Le secteur privé en pleine expansion depuis les années 90 s’est focalisé essentiellement sur les secteurs de médecine curative, s’est implanté dans les zones de solvabilité et a développé son offre pour l’exportation.

Nécessité de recentrer le système de santé autour de la personne

Une profonde révision de nos pratiques actuellement basées sur une médecine hospitalière et les paiements à l’acte est indispensable. La santé familiale et de proximité doit reprendre pleinement la place naguère occupée par la première ligne et contribuer ainsi à l’efficacité et l’efficience de l’ensemble du système de santé. Une régulation nationale effective et transparente doit veiller au déploiement et au développement équitable du système de santé.

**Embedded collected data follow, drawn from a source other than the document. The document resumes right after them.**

(** The deltas whose body the loop of [basic_streaming_demo] enters: those
    of the chunks read, up to and including the first whose content the
    console does not accept. *)
Fixpoint entered (markup_error : str -> option str) (stream : AsyncStream)
  : list ChoiceDelta :=
  match stream with
  | StopAsyncIteration => []
  | Raise _ => []
  | Yield chunk rest =>
      match choices_0_delta chunk with
      | inl _ => []
      | inr d =>
          match content d with
          | Some content =>
              match markup_error content with
              | Some _ => [d]
              | None => d :: entered markup_error rest
              end
          | None => d :: entered markup_error rest
          end
      end
  end.

(** The sentence-count update without the guard: always add the three
    counts. *)
Definition count_sentences_unconditional (content : str) (sentence_count : Z) : Z :=
  (sentence_count + (count (ord ".") content + count (ord "!") content + count (ord "?") content))%Z.

(** Number of positions of [s] where a word begins: a non-whitespace code
    point that is first or follows whitespace. [after_space] tells whether
    the previous code point was whitespace (or there was none). *)
Fixpoint word_starts (after_space : bool) (s : str) : nat :=
  match s with
  | [] => 0
  | c :: s' =>
      if isspace c then word_starts true s'
      else (if after_space then 1 else 0) + word_starts false s'
  end.

(** ** Concrete streams *)

Definition roses_are : list ChoiceDelta :=
  [content_fragment (lit "Roses "); content_fragment (lit "are")].

Definition connection_reset : exception := APIError (lit "connection reset").

(** Two content fragments, then a transport fault. *)
Definition two_fragments_then_fault : AsyncStream :=
  yields (map chunk_of roses_are) (Raise connection_reset).


(** The double quote, and the two halves of the arguments [{"loc":"NYC"}]
    as they arrive. *)
Definition dquote : codepoint := 34%N.
Definition loc_key : str := lit "{" ++ dquote :: lit "loc" ++ dquote :: lit ":".
Definition nyc_value : str := dquote :: lit "NYC" ++ dquote :: lit "}".

(** A start, then the arguments in two deltas. *)
Definition get_weather_call : list ChoiceDelta :=
  [function_call_start (lit "get_weather");
   function_call_args_delta loc_key;
   function_call_args_delta nyc_value].

(** A start that carries the beginning of the arguments itself. *)
Definition get_weather_start_with_arguments : ChoiceDelta :=
  {| content := None;
     function_call := Some {| openai.name := Some (lit "get_weather");
                              openai.arguments := Some loc_key |} |}.

Definition hello_world : list ChoiceDelta :=
  map content_fragment [lit "Hello "; lit "world"; lit "!"].

(** ** The rest of the two files *)

(** *** What a stream amounts to for a loop that reads [choices[0]] *)

(** The deltas such a loop gets to process: those of the chunks before the
    stream stops, raises, or yields a chunk without choices. *)
Fixpoint consumed (stream : AsyncStream) : list ChoiceDelta :=
  match stream with
  | StopAsyncIteration => []
  | Raise _ => []
  | Yield chunk rest =>
      match choices_0_delta chunk with
      | inl _ => []
      | inr d => d :: consumed rest
      end
  end.

(** How such a loop ends: [None] when the stream is exhausted. *)
Fixpoint ending (stream : AsyncStream) : option exception :=
  match stream with
  | StopAsyncIteration => None
  | Raise e => Some e
  | Yield chunk rest =>
      match choices_0_delta chunk with
      | inl e => Some e
      | inr _ => ending rest
      end
  end.

(** What a demo prints once its loop is over, and how it ends: [summary]
    after a normal end, the error after an [Exception], nothing when
    another exception passes through. *)
Definition closing {A : Type} (raised : option exception) (summary : list A)
    (error : exception -> A) : list A * outcome :=
  match raised with
  | None => (summary, Returned)
  | Some e =>
      if isinstance_Exception e then ([error e], Returned) else ([], Propagated e)
  end.

(** *** Reference for the live statistics *)

(** Tokens of each text split on its own, added up. *)
Fixpoint words_counted (ts : list str) : Z :=
  match ts with
  | [] => 0
  | t :: ts' => len (split t) + words_counted ts'
  end.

Le dialogue sociétal nous a produit un projet de politique nationale qui vise à recentrer le système de santé autour de la personne et à donner à la protection de la santé toute l’importance requise. Il doit demeurer le cadre de travail des réformes à entreprendre.

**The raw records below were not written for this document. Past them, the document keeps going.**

(** X14.  When the config lists at least as many diff IDs as the manifest
    lists layers, [Layer] does not panic in its loop: either [h] is a layer
    digest, at a position where the config has a diff ID [d], and [Layer h]
    is [Blob d]; or [h] is no layer digest and [Layer h] fails with "could
    not find Layer by diffid". *)
Theorem Layer_outcomes (i : image) (h : v1.Hash)
    (layers diffids : list v1.Hash) (w w1 w2 : World) :
  FSLayers i w = (Ok layers, w1) →
  DiffIDs i w1 = (Ok diffids, w2) →
  (length layers ≤ length diffids)%nat →
  (∃ k d, layers !! k = Some h ∧ diffids !! k = Some d
          ∧ Layer i h w = Blob i d w2)
  ∨ ((h ∉ layers)
     ∧ Layer i h w
       = (Err (Errorf "could not find Layer by diffid (%v)" [ArgHash h]), w2)).
Proof.
  intros Hl Hd Hlen.
  rewrite (Layer_unfold _ _ _ _ _ _ _ _ i h layers diffids w w1 w2 Hl Hd),
    Layer_range_find.
  destruct (list_find (λ l, l = h) layers) as [[k x]|] eqn:Hfind.
  - apply list_find_Some in Hfind as (Hk & -> & _).
    destruct (lookup_lt_is_Some_2 diffids k) as [d Hdk].
    { apply lookup_lt_Some in Hk. lia. }
    left. exists k, d. simpl. by rewrite Hdk.
  - right. split; [|reflexivity].
    apply list_find_None in Hfind. rewrite Forall_forall in Hfind.
    intros Hin. by apply (Hfind h Hin).
Qed.

(** X15.  A blob is addressed by the registry, the repository and the
    digest, and by nothing else of the reference: two images with one client
    whose references have the same context (two tags of one repository)
    make the same request for a digest, in [Blob] and in [BlobSize]. *)
Theorem Blob_by_repository (i i' : image) (h : v1.Hash) (w : World) :
  remote.client i = remote.client i' →
  name.Context (remote.ref i) = name.Context (remote.ref i') →
  blobURL i h = blobURL i' h
  ∧ Blob i h w = Blob i' h w
  ∧ BlobSize i h w = BlobSize i' h w.
Proof.
  intros Hc Hctx.
  assert (remote.url Scheme i "blobs" (v1.Hash_String h)
          = remote.url Scheme i' "blobs" (v1.Hash_String h)) as Hurl.
  { unfold remote.url. by rewrite Hctx. }
  split_and!.
  - by rewrite Hurl.
  - unfold remote.Blob. by rewrite Hurl, Hc.
  - unfold remote.BlobSize. by rewrite Hurl, Hc.
Qed.

(** X16.  Within one image and one kind of resource, [url] sends two
    identifiers to one URL only when they are the same identifier: two
    digests whose strings differ have different blob paths. *)
Theorem url_identifier_inj (i : image) (resource identifier identifier' : string) :
  remote.url Scheme i resource identifier = remote.url Scheme i resource identifier' →
  identifier = identifier'.
Proof.
  unfold remote.url. intros [= Hpath].
  by repeat apply (inj (String.app _)) in Hpath.
Qed.

End image_requests.

(** ** The command *)

Section cmd_properties.

Context {World T Authenticator Tag Digest Strictness : Type}.
Context `{!name.Reference Tag, !name.Reference Digest}.

Abbreviation RT := (transport.RoundTripper T Authenticator).
Abbreviation bearerT :=
  (transport.bearerTransport.t (transport.RoundTripper T Authenticator) Authenticator).

Variable NewTag : string → Strictness → result Tag.
Variable NewDigest : string → Strictness → result Digest.
Variable WeakValidation : Strictness.
Variable Resolve : name.Registry → M World Authenticator.
Variable DefaultTransport : RT.
Variable MarshalConfigFile : v1.ConfigFile → string * option error.
Variable MarshalManifest : v1.Manifest → string * option error.
Variable Println : string → World → World.
Variable ping : name.Registry → RT → M World transport.pingResp.
Variable refresh : bearerT → M World bearerT.
Variable Scheme : name.Registry → string.
Variable PullScope : transport.Scope.
Variable DockerManifestSchema2 : string.
Variable ParseManifest : http.ReadCloser → result v1.Manifest.
Variable ParseConfigFile : http.ReadCloser → result v1.ConfigFile.
Variable URL_String : url.URL → string.
Variable NewRequest : string → string → result http.Request.
Variable Do : http.Client RT → http.Request → M World http.Response.
Variable Get : http.Client RT → string → M World http.Response.

Abbreviation parseReference := (cmd.parseReference NewTag NewDigest WeakValidation).
Abbreviation printConfig :=
  (cmd.printConfig NewTag NewDigest WeakValidation Resolve DefaultTransport
     MarshalConfigFile Println ping refresh Scheme PullScope DockerManifestSchema2
     ParseManifest ParseConfigFile URL_String NewRequest Do Get).
Abbreviation printManifest :=
  (cmd.printManifest NewTag NewDigest WeakValidation Resolve DefaultTransport
     MarshalManifest Println ping refresh Scheme PullScope DockerManifestSchema2
     ParseManifest URL_String NewRequest Do).
Abbreviation main :=
  (cmd.main NewTag NewDigest WeakValidation Resolve DefaultTransport
     MarshalConfigFile MarshalManifest Println ping refresh Scheme PullScope
     DockerManifestSchema2 ParseManifest ParseConfigFile URL_String NewRequest Do Get).
Abbreviation Image := (remote.Image (R := Tag + Digest) ping refresh PullScope).
Abbreviation ConfigFile :=
  (remote.ConfigFile (R := Tag + Digest) Scheme DockerManifestSchema2 ParseManifest
     ParseConfigFile URL_String NewRequest Do Get).
Abbreviation Manifest :=
  (remote.Manifest (R := Tag + Digest) Scheme DockerManifestSchema2 ParseManifest
     URL_String NewRequest Do).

Recommandations et pistes de réformes

Nous rappelons :

• que seul un secteur public performant au niveau de ses trois lignes sera à même de garantir une offre de soins de qualité, sûre, accessible et équitable sur tout le territoire et centrée sur le citoyen et le bien-être de la communauté;

• qu’il ne saurait y avoir plusieurs systèmes de santé à plusieurs vitesses dans un pays démocratique mais un seul système de santé avec plusieurs composantes qui concourent à l’accès équitable à des soins de qualité pour tous les citoyens : secteur privé, parapublic (militaire…) et que le secteur public reste le pilier et la référence pour les soins, l’enseignement et la recherche;

• que le financement de la santé exige un effort national de solidarité ;

• que le principe du pré-payement généralisé des soins est une condition sine qua non pour protéger les citoyens en cas de maladie et assurer une couverture médicale universelle réelle et équitable.

Nous appelons à :

• une réflexion nationale multisectorielle, urgente qui doit se construire à partir des produits du dialogue sociétal sur la santé et entreprendre une réforme globale de notre système de santé qui tienne compte aussi bien des besoins exprimés que de données factuelles et des projections futures : épidémiologiques, ressources humaines, budgétaires…

• à la mise en place d’une réelle complémentarité et pour un équilibre optimum des moyens disponibles entre les trois lignes de santé;

• à la mise en place d’un réseau national de santé qui devra être fondé aussi bien sur le préventif que sur le curatif;

• à la mise en place d’un système de valorisation de toutes les professions de santé financièrement mais aussi garantir le droit au développement professionnel continu;

• à la mise en place d’un régime de base unifié et à une réforme globale qui intègre la gestion des assurances médicales gratuites dans le dispositif de la CNAM;

• à la mise en place d’une régulation effective et factuelle par l’Etat de l’offre de services, publique et privée, qui veillera à assurer une répartition territoriale équitable et la qualité, la sécurité et l’efficience des prestations;

• à l’implication rapide et effective de la première ligne dans la lutte contre le Covid-19 et sa pleine participation dans la conduite et les ajustements de la stratégie mettant à profit sa connaissance du terrain et sa proximité de la population.